Quise creer que lo hacía por estirar las piernas, por
airearme un poco tras tanto viaje, pero era consciente de que algún imán
poderoso me atrajo hacia la ciudad.
No es sencillo encontrar aparcamiento en Sevilla, pero un
golpe de suerte- un coche que salía, yo que llegaba justo en el momento- me
hizo un huequito cerca de la plaza del Salvador. Un día bonito, algo nublado
pero lleno de esa luz meridional que viste la ciudad, difusa y mágica, como
filtrada a través de una gasa tenue. Me gusta perderme por las callejuelas,
efervescentes de vida, de corros y de conversaciones, llenas de historias que
ocurrieron en las tabernas, en los portales, en los ventanales adornados con
macetas de petunias, de lobelias y siempreverdes. Miré al cielo para orientarme
y es que, para el foráneo, la Giralda, ese alminar anclado en los siglos, es el faro de referencia que impide perderse
en el abigarrado enjambre de callecitas y patios. La calle Francos, moteada de
claroscuros juguetones, de fachadas pintadas de amarillo y ventanas enfrentadas
que casi se abrazan, acicalada de
geranios, serpentea hasta llegar a una placita donde uno debe decidir si seguir
por la derecha o la izquierda. Elegí lo segundo porque me gustó el nombre de la
calle, Placentines, que desemboca justo al frente de la torre de la catedral, soberbia
y ensortijada de ajimeces; a la izquierda, preciosos balcones de hierro
forjado, carruajes de caballos de ruedas amarillas y faroles esperando llenos
de paciencia; a la derecha, la calle Alemanes con sus cafés con terrazas y la
entrada al patio de los naranjos. Mil reflejos de colores, palomas en el cielo,
atmósfera impregnada de palabras y guitarras. Aromas de manzanilla y miel.
Fue entonces cuando me fijé, al detenerme en el umbral de la plaza.

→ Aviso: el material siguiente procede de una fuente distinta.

(* ===== verification/PmmProofs.v ===== *)
(** * Physical memory manager: correctness of the model of [Pmm]

    The bitmap as a finite set of free frames, the invariant of
    [struct pmm_state], and the theorems: initialisation from the boot memory
    map, allocation as "least free frame", release, reservation, and the
    invariant over every sequence of calls. *)

From S2P Require Import Prelude Pmm.

(** ** Arithmetic *)

Lemma page_mask : PMM_PAGE_SIZE ⊖ 1 = Z.ones 12.
Proof. reflexivity. Qed.

Lemma land_page_mask v : Z.land v (PMM_PAGE_SIZE ⊖ 1) = v mod PMM_PAGE_SIZE.
Proof. rewrite page_mask, Z.land_ones by lia. done. Qed.

Lemma align_down_page v : in64 v → align_down v PMM_PAGE_SIZE = v - v mod 4096.
Proof. intros. unfold align_down. by rewrite page_mask, land_not64_ones by (done || lia). Qed.

Lemma align_up_page v :
  in64 v → v ≤ 2 ^ 64 - 4096 →
  align_up v PMM_PAGE_SIZE = (v + 4095) - (v + 4095) mod 4096.
Proof.
  intros Hv Hle. unfold align_up. rewrite page_mask, sub64_add64.
  change (PMM_PAGE_SIZE) with 4096. unfold in64 in Hv.
  rewrite u64_small by (unfold in64; lia).
  rewrite land_not64_ones by (unfold in64; lia).
  change (2 ^ 12) with 4096. f_equal; [lia|]. f_equal; lia.
Qed.

(** The last page of the address space: rounding up wraps to zero. *)
Lemma align_up_page_wraps v :
  2 ^ 64 - 4096 < v < 2 ^ 64 → align_up v PMM_PAGE_SIZE = 0.
Proof.
  intros Hv. unfold align_up. rewrite page_mask, sub64_add64.
  change (PMM_PAGE_SIZE) with 4096.
  rewrite land_not64_ones by (apply u64_range || lia).
  unfold u64. change (2 ^ 12) with 4096. mlia.
Qed.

Justo en la esquina había un pequeño restaurante, con unas mesitas y unas
sombrillas blancas cubriendo a las gentes que conversaban en torno a un oloroso
y una tapita. Se llamaba Milagritos y su dueño había
colocado una gran pizarra en la entrada con un mensaje escrito a tiza y letras
grandotas: La vida está hecha de pequeños momentos, 0€.

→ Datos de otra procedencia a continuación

Fixpoint spec_run (n : Z) (F : gset Z) (ops : list pmm_op) : list pmm_out * gset Z :=
  match ops with
  | [] => ([], F)
  | op :: ops =>
      let '(o, F1) := spec_step n F op in
      let '(os, F2) := spec_run n F1 ops in
      (o :: os, F2)
  end.

(** ** The C functions as one interpreter of calls *)

Definition pmm_step (p : option pmm_state) (op : pmm_op)
    : outcome (pmm_out * option pmm_state) :=
  match op with
  | Alloc => '(a, p) ← pmm_alloc_frame p; Ret (OAddr a, p)
  | Free a => '(b, p) ← pmm_free_frame p a; Ret (OBool b, p)
  | Reserve base length => '(b, p) ← pmm_reserve_range p base length; Ret (OBool b, p)
  | IsFree a => b ← pmm_is_frame_free p a; Ret (OBool b, p)
  end.

Fixpoint pmm_run (p : option pmm_state) (ops : list pmm_op)
    : outcome (list pmm_out * option pmm_state) :=
  match ops with
  | [] => Ret ([], p)
  | op :: ops =>
      '(o, p) ← pmm_step p op;
      '(os, p) ← pmm_run p ops;
      Ret (o :: os, p)
  end.

(** Arguments of type [uint64_t]. *)
Definition op_ok (op : pmm_op) : Prop :=
  match op with
  | Alloc => True
  | Free a | IsFree a => in64 a
  | Reserve base length => in64 base ∧ in64 length
  end.

(** The states in which the PMM serves calls. *)
Record pmm_ready (p : pmm_state) : Prop := {
  ready_inv : ∃ bm, pmm_inv p bm;
  ready_init : initialized p = true;
  ready_zero : 0 ∉ free_of p;
}.

(** What init and any number of calls can produce. *)
Inductive pmm_reachable : pmm_state → Prop :=
| reach_init p0 regions n storage storage_bytes max p :
    1 ≤ n ≤ Z.of_nat (length regions) → n < 2 ^ 63 → Forall region_ok regions →
    bytes_ok storage → storage_bytes ≤ Z.of_nat (length storage) → in64 max →
    pmm_init_from_map (Some p0) (Some regions) n (Some storage) storage_bytes max
      = Ret (true, Some p) →
    pmm_reachable p
| reach_step p op o p' :
    pmm_reachable p → op_ok op → pmm_step (Some p) op = Ret (o, Some p') →
    pmm_reachable p'.

(** ** Lemmas *)

Lemma least_None F : least F = None → F = ∅.
Proof.
  unfold least. intros H. apply leibniz_equiv, elements_empty_inv.
  destruct (elements F) as [|x l]; [done|]. simpl in H. by destruct (foldr _ _ _).
Qed.

Lemma least_Some F f :
  least F = Some f → f ∈ F ∧ ∀ g, g ∈ F → f ≤ g.
Proof.
  unfold least. setoid_rewrite <- elem_of_elements. generalize (elements F) as l.
  intros l. revert f. induction l as [|x l IH]; intros f; simpl; [done|].
  destruct (foldr _ _ l) as [y|] eqn:E; intros [= <-].
  - destruct (IH y eq_refl) as [Hin Hmin]. split.
    + destruct (Z.min_spec x y) as [[_ ->]|[_ ->]]; set_solver.
    + intros g [->|Hg]%elem_of_cons; [lia|]. specialize (Hmin g Hg). lia.
  - destruct l as [|z l]; [|simpl in E; by destruct (foldr _ _ l)].
    split; set_solver.
Qed.

Lemma least_unique F f : f ∈ F → (∀ g, g ∈ F → f ≤ g) → least F = Some f.
Proof.
  intros Hin Hmin. destruct (least F) as [g|] eqn:E.
  - apply least_Some in E as [Hg Hg']. f_equal. apply Hmin in Hg. apply Hg' in Hin. lia.
  - apply least_None in E. set_solver.
Qed.

(** Guards shared by [pmm_free_frame] and [pmm_is_frame_free]. *)
Lemma frame_of_addr p bm a :
  pmm_inv p bm → in64 a → a mod 4096 = 0 → a < max_phys p →
  0 ≤ a / 4096 < frame_count p.
Proof. intros Hinv Ha Hal Hlt. rewrite (inv_max _ _ Hinv) in Hlt. mlia. Qed.

Lemma pmm_free_frame_spec p bm a :
  pmm_inv p bm → initialized p = true → in64 a →
  if decide (a mod 4096 = 0 ∧ 0 < a / 4096 < frame_count p ∧ a / 4096 ∉ free_of p)
  then ∃ p' bm', pmm_free_frame (Some p) a = Ret (true, Some p') ∧ same_config p p' ∧
         pmm_inv p' bm' ∧ free_of p' = {[a / 4096]} ∪ free_of p
  else pmm_free_frame (Some p) a = Ret (false, Some p).
Proof.
  intros Hinv Hinit Ha. pose proof (inv_max _ _ Hinv) as Hmax.
  unfold pmm_free_frame. rewrite Hinit, land_page_mask. simpl.
  change PMM_PAGE_SIZE with 4096.
  set (guard := negb _ || _ || _).
  assert (guard = false ↔ a mod 4096 = 0 ∧ 0 < a / 4096 < frame_count p) as Hguard.
  { subst guard. rewrite !orb_false_iff, negb_false_iff, Z.eqb_eq, Z.eqb_neq, Z.leb_gt.
    split; mlia. }
  destruct guard.
  { destruct (decide _) as [(Hal & Hin & _)|]; [|done].
    exfalso. destruct Hguard as [_ Hg]. discriminate Hg. done. }
  destruct Hguard as [Hg _]. specialize (Hg eq_refl) as [Hal Hin].
  unfold bitmap_of. rewrite (inv_bitmap _ _ Hinv). simpl.
  rewrite (test_frame _ _ Hinv) by lia. simpl.
  pose proof (free_bit _ _ Hinv (a / 4096) ltac:(lia)) as Hbit.
  destruct (bit bm (a / 4096)) eqn:E; simpl.
  - rewrite decide_True by (split_and!; [done|lia|lia|naive_solver]).
    destruct (mark_frame_free_spec p bm (a / 4096)) as (p' & bm' & -> & ? & ? & ?);
      [done|lia|]. simpl. by exists p', bm'.
  - rewrite decide_False; [done|]. naive_solver.
Qed.

Lemma pmm_reserve_range_spec p bm base length :
  pmm_inv p bm → initialized p = true → in64 base → in64 length → length ≠ 0 →
  ∃ p' bm', pmm_reserve_range (Some p) base length = Ret (true, Some p') ∧
    same_config p p' ∧ pmm_inv p' bm' ∧
    free_of p' = filter (λ f, ¬ occupies base length f) (free_of p).
Proof.
  intros Hinv Hinit Hb Hl Hne. unfold pmm_reserve_range. rewrite Hinit. simpl.
  destruct (Z.eqb_spec length 0); [done|].
  destruct (mark_range_used_spec p bm base length) as (p' & -> & ? & [bm' ?] & Hf); [done..|].
  simpl. exists p', bm'. split_and!; [done..|].
  apply set_eq. intros f. rewrite Hf, elem_of_filter. tauto.
Qed.

Lemma pmm_is_frame_free_spec p bm a :
  pmm_inv p bm → initialized p = true → in64 a →
  pmm_is_frame_free (Some p) a =
    Ret (bool_decide (a mod 4096 = 0 ∧ a / 4096 ∈ free_of p)).
Proof.
  intros Hinv Hinit Ha. pose proof (inv_max _ _ Hinv) as Hmax.
  unfold pmm_is_frame_free. rewrite Hinit, land_page_mask. simpl.
  change PMM_PAGE_SIZE with 4096.
  destruct (Z.eqb_spec (a mod 4096) 0) as [Hal|Hal]; simpl.
  2:{ rewrite bool_decide_false by tauto. done. }
  destruct (Z.leb_spec (max_phys p) a).
  { rewrite bool_decide_false; [done|]. intros [_ Hin%(free_of_bound _ _ Hinv)]. mlia. }
  unfold bitmap_of. rewrite (inv_bitmap _ _ Hinv). simpl.
  pose proof (frame_of_addr p bm a ltac:(done) Ha Hal ltac:(lia)) as Hin.
  rewrite (test_frame _ _ Hinv) by done. simpl. f_equal.
  pose proof (free_bit _ _ Hinv _ Hin) as Hbit.
  destruct (bit bm (a / 4096)); simpl; symmetry.
  - apply bool_decide_eq_false. naive_solver.
  - apply bool_decide_eq_true. naive_solver.
Qed.

(** Every call refines the abstract step and keeps the PMM ready. *)
Lemma pmm_step_refines p op :
  pmm_ready p → op_ok op →
  ∃ p', pmm_step (Some p) op
          = Ret ((spec_step (frame_count p) (free_of p) op).1, Some p') ∧
    pmm_ready p' ∧ frame_count p' = frame_count p ∧ max_phys p' = max_phys p ∧
    free_of p' = (spec_step (frame_count p) (free_of p) op).2.
Proof.
  intros [[bm Hinv] Hinit Hzero] Hop.
  assert (∀ p', same_config p p' → (∃ bm', pmm_inv p' bm') → 0 ∉ free_of p' → pmm_ready p')
    as Hready.
  { intros p' [] ? ?. split; [done|congruence|done]. }
  destruct op as [|a|base length|a]; simpl in Hop |- *.
  - pose proof (pmm_alloc_frame_spec p bm Hinv Hinit) as H. case_decide as He.
    + rewrite H. simpl. destruct (least (free_of p)) as [f|] eqn:E.
      { apply least_Some in E. set_solver. }
      exists p. split_and!; try done. by apply Hready; eauto.
    + destruct H as (f & p' & bm' & -> & Hin & Hmin & Hsame & _ & Hinv' & Hset). simpl.
      rewrite (least_unique _ f) by done. destruct Hsame as [Hc Hm Hi].
      exists p'. split_and!; try done. apply Hready; [by split|by eexists|set_solver].
  - pose proof (pmm_free_frame_spec p bm a Hinv Hinit Hop) as H. case_decide as Hd.
    + destruct H as (p' & bm' & -> & [Hc Hm Hi] & Hinv' & Hset). simpl.
      exists p'. split_and!; try done. apply Hready; [by split|by eexists|].
      rewrite Hset. destruct Hd as (_ & Hd & _).
      intros [H0%elem_of_singleton|H0]%elem_of_union; [lia|done].
    + rewrite H. simpl. exists p. split_and!; try done. by apply Hready; eauto.
  - case_decide as Hd.
    + subst. unfold pmm_reserve_range. rewrite Hinit. simpl.
      exists p. split_and!; try done. by apply Hready; eauto.
    + destruct Hop as [Hb Hl].
      destruct (pmm_reserve_range_spec p bm base length)
        as (p' & bm' & -> & [Hc Hm Hi] & Hinv' & Hset); [done..|]. simpl.
      exists p'. split_and!; try done. apply Hready; [by split|by eexists|].
      rewrite Hset, elem_of_filter. naive_solver.
  - rewrite (pmm_is_frame_free_spec p bm a) by done. simpl.
    exists p. split_and!; try done. by apply Hready; eauto.
Qed.

Lemma pmm_run_refines p ops :
  pmm_ready p → Forall op_ok ops →
  ∃ p', pmm_run (Some p) ops
          = Ret ((spec_run (frame_count p) (free_of p) ops).1, Some p') ∧
    pmm_ready p' ∧ free_of p' = (spec_run (frame_count p) (free_of p) ops).2.
Proof.
  intros Hready Hops. revert p Hready. induction Hops as [|op ops Hop _ IH]; intros p Hready.
  { by exists p. }
  destruct (pmm_step_refines p op) as (p1 & Hstep & Hready1 & Hc & _ & Hset); [done..|].
  destruct (IH p1 Hready1) as (p2 & Hrun & Hready2 & Hset2).
  simpl. rewrite Hstep. simpl. rewrite Hrun. simpl. rewrite Hc, Hset in *.
  destruct (spec_step _ _ op) as [o F1]. simpl in *.
  destruct (spec_run _ F1 ops) as [os F2]. simpl in *. by exists p2.
Qed.

(** A successful init had acceptable arguments and leaves the PMM ready. *)
Lemma pmm_init_ready p0 regions n storage storage_bytes max p :
  1 ≤ n ≤ Z.of_nat (length regions) → n < 2 ^ 63 → Forall region_ok regions →
  bytes_ok storage → storage_bytes ≤ Z.of_nat (length storage) → in64 max →
  pmm_init_from_map (Some p0) (Some regions) n (Some storage) storage_bytes max
    = Ret (true, Some p) →
  pmm_ready p.
Proof.
  intros Hn Hn63 Hreg Hst Hstb Hmax Hinit.
  assert (0 < max ∧ max mod 4096 = 0 ∧ (max / 4096 + 7) / 8 ≤ storage_bytes) as (Hpos & Hal & Hreq).
  { unfold pmm_init_from_map in Hinit. destruct (Z.eqb_spec n 0); [lia|].
    rewrite land_page_mask in Hinit. change PMM_PAGE_SIZE with 4096 in Hinit.
    rewrite (add64_small (max / 4096)) in Hinit by mlia.
    destruct (Z.eqb_spec max 0), (Z.eqb_spec (max mod 4096) 0),
      (Z.ltb_spec storage_bytes ((max / 4096 + 7) / 8)); simplify_eq/=; mlia. }
  destruct (pmm_init_spec p0 regions n storage storage_bytes max)
    as (p1 & bm & Hinit1 & Hinv & Hi & _ & _ & Hfree); [done..|].
  rewrite Hinit1 in Hinit. simplify_eq. split; [by eexists|done|].
  rewrite Hfree. lia.
Qed.

Lemma pmm_reachable_ready p : pmm_reachable p → pmm_ready p.
Proof.
  induction 1 as [|p op o p' _ IH Hop Hstep]; [by eapply pmm_init_ready|].
  destruct (pmm_step_refines p op) as (p1 & Hstep1 & Hready & _); [done..|].
  rewrite Hstep in Hstep1. by simplify_eq.
Qed.

(** ** Observations of a ready PMM *)
Section observations.
Context (p : pmm_state).
Hypothesis Hp : pmm_ready p.

Lemma is_free_obs a :
  in64 a → pmm_is_frame_free (Some p) a =
    Ret (bool_decide (a mod 4096 = 0 ∧ a / 4096 ∈ free_of p)).
Proof. destruct Hp as [[bm Hinv] Hinit _]. by apply (pmm_is_frame_free_spec p bm). Qed.

Lemma is_free_true a :
  in64 a → pmm_is_frame_free (Some p) a = Ret true ↔ a mod 4096 = 0 ∧ a / 4096 ∈ free_of p.
Proof.
  intros Ha. rewrite is_free_obs by done. by rewrite (inj_iff Ret), bool_decide_eq_true.
Qed.

Lemma counts_obs :
  free_frames p = Z.of_nat (size (free_of p)) ∧
  used_frames p = frame_count p - free_frames p.
Proof. destruct Hp as [[bm Hinv] _ _]. split; by destruct Hinv. Qed.

Lemma free_of_range f : f ∈ free_of p → 0 < f < frame_count p ∧ in64 (f * 4096).
Proof.
  destruct Hp as [[bm Hinv] _ Hzero]. intros Hf.
  pose proof (free_of_bound _ _ Hinv f Hf). pose proof (inv_max _ _ Hinv).
  pose proof (inv_max64 _ _ Hinv). destruct (decide (f = 0)) as [->|]; [done|]. mlia.
Qed.

Lemma max_obs : max_phys p = frame_count p * 4096 ∧ max_phys p < 2 ^ 64 ∧ 0 < frame_count p.
Proof. destruct Hp as [[bm []] _ _]. by destruct inv_max64. Qed.
End observations.

(** ** Regions of the boot memory map *)

(** Frame [f] lies entirely inside [r]. *)
Definition region_covers (r : boot_mem_region) (f : Z) : Prop :=
  rg_base r ≤ f * 4096 ∧ (f + 1) * 4096 ≤ rg_base r + rg_length r.

(** Some byte of frame [f] belongs to [r]. *)
Definition region_touches (r : boot_mem_region) (f : Z) : Prop :=
  0 < rg_length r ∧ rg_base r < (f + 1) * 4096 ∧ f * 4096 < rg_base r + rg_length r.

(** The region ends before the last page of the 64-bit address space. *)
Definition region_sane (r : boot_mem_region) : Prop :=
  region_ok r ∧ rg_base r + rg_length r ≤ 2 ^ 64 - 4096.

Lemma frees_covers r f :
  region_sane r → 0 ≤ f → frees (rg_base r) (rg_length r) f ↔ region_covers r f.
Proof. unfold region_sane, region_ok, frees, region_covers, in64. lia. Qed.

Lemma occupies_touches r f :
  region_sane r → occupies (rg_base r) (rg_length r) f ↔ region_touches r f.
Proof. unfold region_sane, region_ok, occupies, region_touches, in64. lia. Qed.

Las palabras, a veces, cuando son atinadas, tienen el poder
de remover la vida. Al leerlo, de pronto, tu ausencia se hizo corpórea, la
ciudad te reclamó de súbito, la luz neblinosa te buscaba inquieta y la desmesurada
veleta en lo alto giraba sin saber qué viento le traería el perfume de tu piel.
Yo supe que estaba perdiendo un instante de esos que tú tanto valoras, de esos
que tú creas a menudo con esa
generosidad espontánea que despliegas cuando haces de una calle un mundo, de
una mirada una historia emocionante, de una cerveza compartida el mejor
banquete. Tú sabes que descubrí la ciudad contigo – por eso me resulta tan
querida sin apenas conocerla- , comencé a amarla contigo, tú me la enseñaste,
tú me relataste sus leyendas, lo pintoresco de sus barrios, tú llenaste de
instantes y momentos sus avenidas, sus rincones recoletos, tú me hiciste
percibir el olor de los naranjos y el bullicio de las bodegas y mesones, tú
eres quien me hace ser cómplice del alma sevillana. La vida está hecha
de pequeños momentos, cero euros. Qué frase más exacta. Parecía
escrita por ti misma, por tu mano. Me lo has dicho tantas veces cuando te abres
a mí en la intimidad de una cena o de unas sábanas. Es tu visión del mundo y de
la vida, del amor. Pequeños momentos encadenados que no tienen precio, que se
dan por nada, que se reciben como el mejor de los regalos, de esos que uno
recuerda por siempre.
Me hubiese sentado en el Milagritos junto
a ti, con el reloj parado, un vino blanco en la mesa, tu hermosa carita enfrente,
tu mano en la mía, tu conversación llena de interés, el almíbar de tus labios en los míos. Hubiera sido un bello
instante, otro momento que acaudalar para siempre.
Pero no estabas. Sevilla te echaba de menos, la vida te añoraba, yo me moría por verte.